(Saved entries)
(* ===== verification/ShRunSpec.v ===== *)
(** * The processes of a command

    [launch] says which processes a command is to start, with which open
    files, in which order, without the descriptors that [runcmd] juggles. *)

From S2P Require Import Prelude.
From S2P Require Import Machine.
From S2P Require Import Ulib.
From S2P Require Import USys.
From S2P Require Import Sh.
From S2P Require Import ShSpec.
From S2P Require Import ShRun.
#[local] Open Scope Z_scope.
#[local] Open Scope prog_scope.

Definition nl : Z := 10.

Section launch.
Context (e : env).

(** The file of standard error. *)
Definition stderr (t : table) : file := default (ReadEnd []) (mjoin (t !! 2%nat)).
Definition fails {t : table} (msg : list Z) (status : Z) : ptree := says (stderr t) (msg ++ [nl]) (Exits status).
#[local] Arguments fails : clear implicits.

Definition forked (t : table) (pl : place) (child parent : place → ptree) : ptree :=
  match forks e pl with
  | Some _ => Forks (child (pl ++ [0%nat])) (parent (pl ++ [1%nat]))
  | None => fails t (Printf.bytes "fork") 1
  end.

(** At least two descriptors are free. *)
Definition room (t : table) : bool := (2 <=? length (filter (.= None) t))%nat.

Fixpoint launch (c : ast) (t : table) (pl : place) : ptree :=
  match c with
  | Exec [] => Exits 1
  | Exec (a :: argv) =>
      if can_exec e a (a :: argv) then Becomes a (a :: argv) t
      else fails t (Printf.bytes "exec " ++ a ++ Printf.bytes " failed") 0
  | Redir c f mode fd =>
      if can_open e f mode then launch c (<[Z.to_nat fd := Some (Opened pl f mode)]> t) (pl ++ [2%nat])
      else fails t (Printf.bytes "open " ++ f ++ Printf.bytes " failed") 1
  | Seq l r => forked t pl (launch l t) (λ pl, Waits t (launch r t (pl ++ [3%nat])))
  | Pipe l r =>
      if room t then
        forked t (pl ++ [2%nat]) (launch l (<[1%nat := Some (WriteEnd pl)]> t)) (λ pl1,
          forked t pl1 (launch r (<[0%nat := Some (ReadEnd pl)]> t)) (λ _, Waits t (Waits t (Exits 0))))
      else fails t (Printf.bytes "pipe") 1
  | Back c => forked t pl (launch c t) (λ _, Exits 0)
  end.

(** ** Tables of the shell *)

(** The three standard files are open. *)
Definition std (t : table) : Prop := ∀ i, (i < 3)%nat → ∃ f, t !! i = Some (Some f).

Lemma std_insert t (i : nat) f : std t → std (<[i := Some f]> t).
Proof.
  intros H j Hj. destruct (H j Hj) as [g Hg]. destruct (decide (i = j)) as [->|].
  - exists f. apply list_lookup_insert_eq. by eapply lookup_lt_Some.
  - exists g. by rewrite list_lookup_insert_ne.
Qed.
Lemma std_below t (i j : nat) : std t → (j < i)%nat → (i < 3)%nat → ∃ g, <[i := None]> t !! j = Some (Some g).
Proof. intros H Hj Hi. destruct (H j ltac:(lia)) as [g Hg]. exists g. by rewrite list_lookup_insert_ne by lia. Qed.
Lemma std_stderr t : std t → fd_file t 2 = Some (stderr t).
Proof. intros H. destruct (H 2%nat ltac:(lia)) as [f Hf]. unfold stderr. rewrite Hf. by apply (fd_file_at t 2 f). Qed.
Lemma stderr_insert t (i : nat) x : (i < 2)%nat → stderr (<[i := x]> t) = stderr t.
Proof. intros Hi. unfold stderr. by rewrite list_lookup_insert_ne by lia. Qed.
(** A descriptor that is free is not a standard one. *)
Lemma std_free t i : std t → t !! i = Some None → (3 ≤ i)%nat.
Proof. intros H Hi. destruct (decide (i < 3)%nat) as [Hlt|]; [|lia]. destruct (H i Hlt) as [f Hf]. congruence. Qed.

(** The words of a C string. *)
Lemma until_nul_arg b w : Printf.until_nul (arg b w) = arg b w.
Proof. unfold arg. induction (drop w.1 b) as [|c l IH]; simpl; [done|]. destruct (c =? 0) eqn:E; simpl; [done|]. by rewrite E, IH. Qed.

Lemma exec_failed a : Printf.until_nul a = a →
  Ulib.fprintf "exec %s failed
" [Ulib.UStr (Some a)] = Some ((Printf.bytes "exec " ++ a ++ Printf.bytes " failed") ++ [nl]).
Proof. intros E. rewrite <- E at 2. rewrite <- !app_assoc. reflexivity. Qed.
Lemma open_failed a : Printf.until_nul a = a →
  Ulib.fprintf "open %s failed
" [Ulib.UStr (Some a)] = Some ((Printf.bytes "open " ++ a ++ Printf.bytes " failed") ++ [nl]).
Proof. intros E. rewrite <- E at 2. rewrite <- !app_assoc. reflexivity. Qed.

Lemma run_panic {A} s t pl (next : A → proc → ptree) :
  std t → Printf.until_nul (Printf.bytes s) = Printf.bytes s → run e (panic s) (mk_proc t pl) next = fails t (Printf.bytes s) 1.
Proof.
  intros Hs E. unfold panic. rewrite (run_fprintf e 2 _ _ (Printf.bytes s ++ [nl]) _ _ (stderr t)); [done|by apply std_stderr|].
  rewrite <- E at 2. reflexivity.
Qed.

Lemma run_fork1 {A} (k : Z → prog A) t pl next :
  std t → run e (let* pid := fork1 in k pid) (mk_proc t pl) next =
    match forks e pl with
    | Some pid => Forks (run e (k 0) (mk_proc t (pl ++ [0%nat])) next) (run e (k (Z.pos pid)) (mk_proc t (pl ++ [1%nat])) next)
    | None => fails t (Printf.bytes "fork") 1
    end.
Proof.
  intros Hs. rewrite run_bind. unfold fork1. rewrite run_call. cbn [do_call fds at_]. destruct (forks e pl); [done|].
  by apply (run_panic "fork").
Qed.

(** ** Pipes *)

Lemma fdalloc_frees t f fd t' : fdalloc t f = Some (fd, t') → length (filter (.= None) t) = S (length (filter (.= None) t')).
Proof.
  intros (i & _ & Hi & -> & _)%fdalloc_inv. pose proof (lookup_lt_Some _ _ _ Hi).
  rewrite insert_take_drop by done. rewrite <- (take_drop_middle t i None Hi) at 1.
  rewrite !filter_app, !length_app. rewrite filter_cons_True, filter_cons_False by done. simpl. lia.
Qed.
Lemma fdalloc_full t f : fdalloc t f = None → filter (.= None) t = [].
Proof.
  unfold fdalloc. destruct (list_find (.= None) t) as [[i x]|] eqn:E; [done|]. intros _. apply list_find_None in E.
  induction E as [|x t Hx _ IH]; [done|]. by rewrite filter_cons_False.
Qed.

(** The ends of a new pipe in the first two free descriptors, or no room. *)
Lemma run_pipe {A} (k : option (Z * Z) → prog A) t pl next :
  std t →
  if room t then ∃ i j : nat, (3 ≤ i)%nat ∧ (3 ≤ j)%nat ∧ i ≠ j ∧ t !! i = Some None ∧ t !! j = Some None ∧
    run e (let* p := call SPipe in k p) (mk_proc t pl) next =
      run e (k (Some (Z.of_nat i, Z.of_nat j))) (mk_proc (<[j := Some (WriteEnd pl)]> (<[i := Some (ReadEnd pl)]> t)) (pl ++ [2%nat])) next
  else run e (let* p := call SPipe in k p) (mk_proc t pl) next = run e (k None) (mk_proc t pl) next.
Proof.
  intros Hs. rewrite run_call. cbn [do_call fds at_]. unfold room.
  destruct (fdalloc t (ReadEnd pl)) as [[fd0 t1]|] eqn:E1; [|by rewrite (fdalloc_full _ _ E1)].
  rewrite (fdalloc_frees _ _ _ _ E1). apply fdalloc_inv in E1 as (i & -> & Hi & -> & _).
  destruct (fdalloc (<[i := Some (ReadEnd pl)]> t) (WriteEnd pl)) as [[fd1 t2]|] eqn:E2; [|by rewrite (fdalloc_full _ _ E2)].
  rewrite (fdalloc_frees _ _ _ _ E2). apply fdalloc_inv in E2 as (j & -> & Hj & -> & _). simpl.
  pose proof (lookup_lt_Some _ _ _ Hi).
  assert (i ≠ j) as Hij by (intros ->; rewrite list_lookup_insert_eq in Hj by done; done).
  rewrite list_lookup_insert_ne in Hj by done. exists i, j. split_and!; eauto using std_free.
Qed.

Section ends.
Context (t : table) (i j : nat) (r w : file).
Context (Hs : std t) (Hi3 : (3 ≤ i)%nat) (Hj3 : (3 ≤ j)%nat) (Hij : i ≠ j) (Hi : t !! i = Some None) (Hj : t !! j = Some None).
#[local] Abbreviation t1 := (<[j := Some w]> (<[i := Some r]> t)).

Lemma ends_closed : <[j := None]> (<[i := None]> t1) = t.
Proof.
  rewrite (list_insert_insert_ne _ i j), (list_insert_insert_eq _ i), (list_insert_insert_eq _ j) by done.
  by rewrite (list_insert_id t i), list_insert_id.
Qed.
Lemma ends_lookup : t1 !! i = Some (Some r) ∧ t1 !! j = Some (Some w).
Proof.
  apply lookup_lt_Some in Hi, Hj. split; [rewrite list_lookup_insert_ne by done|]; apply list_lookup_insert_eq; by rewrite ?length_insert.
Qed.
Lemma std_ends : std t1.
Proof. by repeat apply std_insert. Qed.

(** [close(n); dup(p); close(p[0]); close(p[1])] in a child, for a standard
    [n]: the end [p] is its file [n]. *)
Lemma run_move {A} (k : prog A) (n p : nat) f pl next :
  (n < 3)%nat → p = i ∨ p = j → t1 !! p = Some (Some f) →
  run e (do* call (SClose (Z.of_nat n)) in do* call (SDup (Z.of_nat p)) in do* call (SClose (Z.of_nat i)) in do* call (SClose (Z.of_nat j)) in k)
    (mk_proc t1 pl) next = run e k (mk_proc (<[n := Some f]> t) pl) next.
Proof.
  intros Hn Hp Hf. destruct (std_ends n Hn) as [g Hg]. rewrite (run_close _ _ _ _ _ g) by done.
  pose proof (lookup_lt_Some _ _ _ Hg) as Hlt. destruct ends_lookup as [Ei Ej].
  rewrite (run_dup _ _ _ _ p n f); [|rewrite list_lookup_insert_ne by lia; done|by apply list_lookup_insert_eq|].
  2: { intros m Hm. eapply std_below; [apply std_ends|done|done]. }
  rewrite list_insert_insert_eq.
  rewrite (run_close _ _ _ _ _ r) by (by rewrite list_lookup_insert_ne by lia).
  rewrite (run_close _ _ _ _ _ w) by (by rewrite !list_lookup_insert_ne by lia).
  by rewrite (list_insert_insert_ne _ i n), (list_insert_insert_ne _ j n), ends_closed by lia.
Qed.
End ends.

(** ** [runcmd] *)

(** Redirections are of standard input and output. *)
Fixpoint redirs_ok (c : ast) : Prop :=
  match c with
  | Exec _ => True
  | Redir c _ _ fd => (fd = 0 ∨ fd = 1) ∧ redirs_ok c
  | Pipe l r | Seq l r => redirs_ok l ∧ redirs_ok r
  | Back c => redirs_ok c
  end.

Lemma runcmd_launch b c : ∀ t pl next, std t → redirs_ok (strings b c) →
  run e (runcmd b c) (mk_proc t pl) next = launch (strings b c) t pl.
Proof.
  induction c as [argv|c IH w mode fd|l IHl r IHr|l IHl r IHr|c IH]; intros t pl next Hs Hr; cbn [runcmd strings launch redirs_ok] in *.
  - destruct argv as [|w argv]; [done|]. rewrite run_call. cbn [do_call fds]. cbn [map]. fold (arg b w).
    change (map (λ w0 : span, string_at (drop w0.1 b)) argv) with (map (arg b) argv).
    destruct (can_exec e (arg b w) _); [done|].
    rewrite (run_fprintf e 2 _ _ _ _ (mk_proc t pl) (stderr t) _ (std_stderr _ Hs) (exec_failed _ (until_nul_arg b w))). done.
  - destruct Hr as [Hfd Hr]. fold (arg b w). set (n := Z.to_nat fd). assert (n < 2)%nat as Hn by lia.
    replace fd with (Z.of_nat n) by lia. destruct (Hs n ltac:(lia)) as [g Hg]. rewrite (run_close _ _ _ _ _ g) by done.
    pose proof (lookup_lt_Some _ _ _ Hg). rewrite run_call. cbn [do_call fds at_]. destruct (can_open e (arg b w) mode).
    + rewrite (fdalloc_at _ _ n); [|by apply list_lookup_insert_eq|intros j Hj; apply (std_below t n j); [done|done|lia]]. rewrite list_insert_insert_eq.
      destruct (Z.ltb_spec (Z.of_nat n) 0); [lia|]. by rewrite IH by (try apply std_insert; done).
    + change (-1 <? 0) with true. cbv iota beta. assert (fd_file (<[n := None]> t) 2 = Some (stderr t)) as He.
      { rewrite <- (std_stderr t Hs). unfold fd_file. simpl. by rewrite list_lookup_insert_ne by lia. }
      rewrite (run_fprintf e 2 _ _ _ _ (mk_proc (<[n := None]> t) pl) (stderr t) _ He (open_failed _ (until_nul_arg b w))). done.
  - destruct Hr as [Hl Hr]. match goal with |- run e (pbind (call SPipe) ?k) _ _ = _ => pose proof (run_pipe k t pl next Hs) as Hp end.
    destruct (room t).
    + destruct Hp as (i & j & Hi3 & Hj3 & Hij & Hi & Hj & ->). destruct (ends_lookup t i j (ReadEnd pl) (WriteEnd pl) Hij Hi Hj) as [Ei Ej].
      assert (stderr (<[j := Some (WriteEnd pl)]> (<[i := Some (ReadEnd pl)]> t)) = stderr t) as Est.
      { unfold stderr. by rewrite !list_lookup_insert_ne by lia. }
      assert (std (<[j := Some (WriteEnd pl)]> (<[i := Some (ReadEnd pl)]> t))) as Hs1 by (by repeat apply std_insert).
      rewrite run_fork1 by done. unfold forked. destruct (forks e (pl ++ [2%nat])); [|unfold fails; by rewrite Est].
      cbn [Z.eqb]. rewrite (run_move t i j _ _ Hs Hi3 Hj3 Hij Hi Hj _ 1 j (WriteEnd pl)) by (lia || auto).
      rewrite IHl by (done || by apply std_insert). f_equal.
      rewrite run_fork1 by done. destruct (forks e _); [|unfold fails; by rewrite Est].
      cbn [Z.eqb]. rewrite (run_move t i j _ _ Hs Hi3 Hj3 Hij Hi Hj _ 0 i (ReadEnd pl)) by (lia || auto).
      rewrite IHr by (done || by apply std_insert). f_equal.
      rewrite (run_close _ _ _ _ i (ReadEnd pl)) by done. rewrite (run_close _ _ _ _ j (WriteEnd pl)) by (by rewrite list_lookup_insert_ne by done).
      by rewrite ends_closed.
    + rewrite Hp. by apply (run_panic "pipe").
  - destruct Hr as [Hl Hr]. rewrite run_fork1 by done. unfold forked. destruct (forks e pl); [|done].
    rewrite IHl by done. cbn [Z.eqb]. rewrite run_call. cbn [do_call fds]. by rewrite IHr.
  - rewrite run_fork1 by done. unfold forked. destruct (forks e pl); [|done]. by rewrite IH.
Qed.
End launch.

■ **Aim of the exercise**: Your answer must consist only of the lines from the start of the records above through the line with "From S2P Require Import Prelude.", each retyped exactly.

■ **Task result**:
(* ===== verification/ShRunSpec.v ===== *)
(** * The processes of a command

    [launch] says which processes a command is to start, with which open
    files, in which order, without the descriptors that [runcmd] juggles. *)

From S2P Require Import Prelude.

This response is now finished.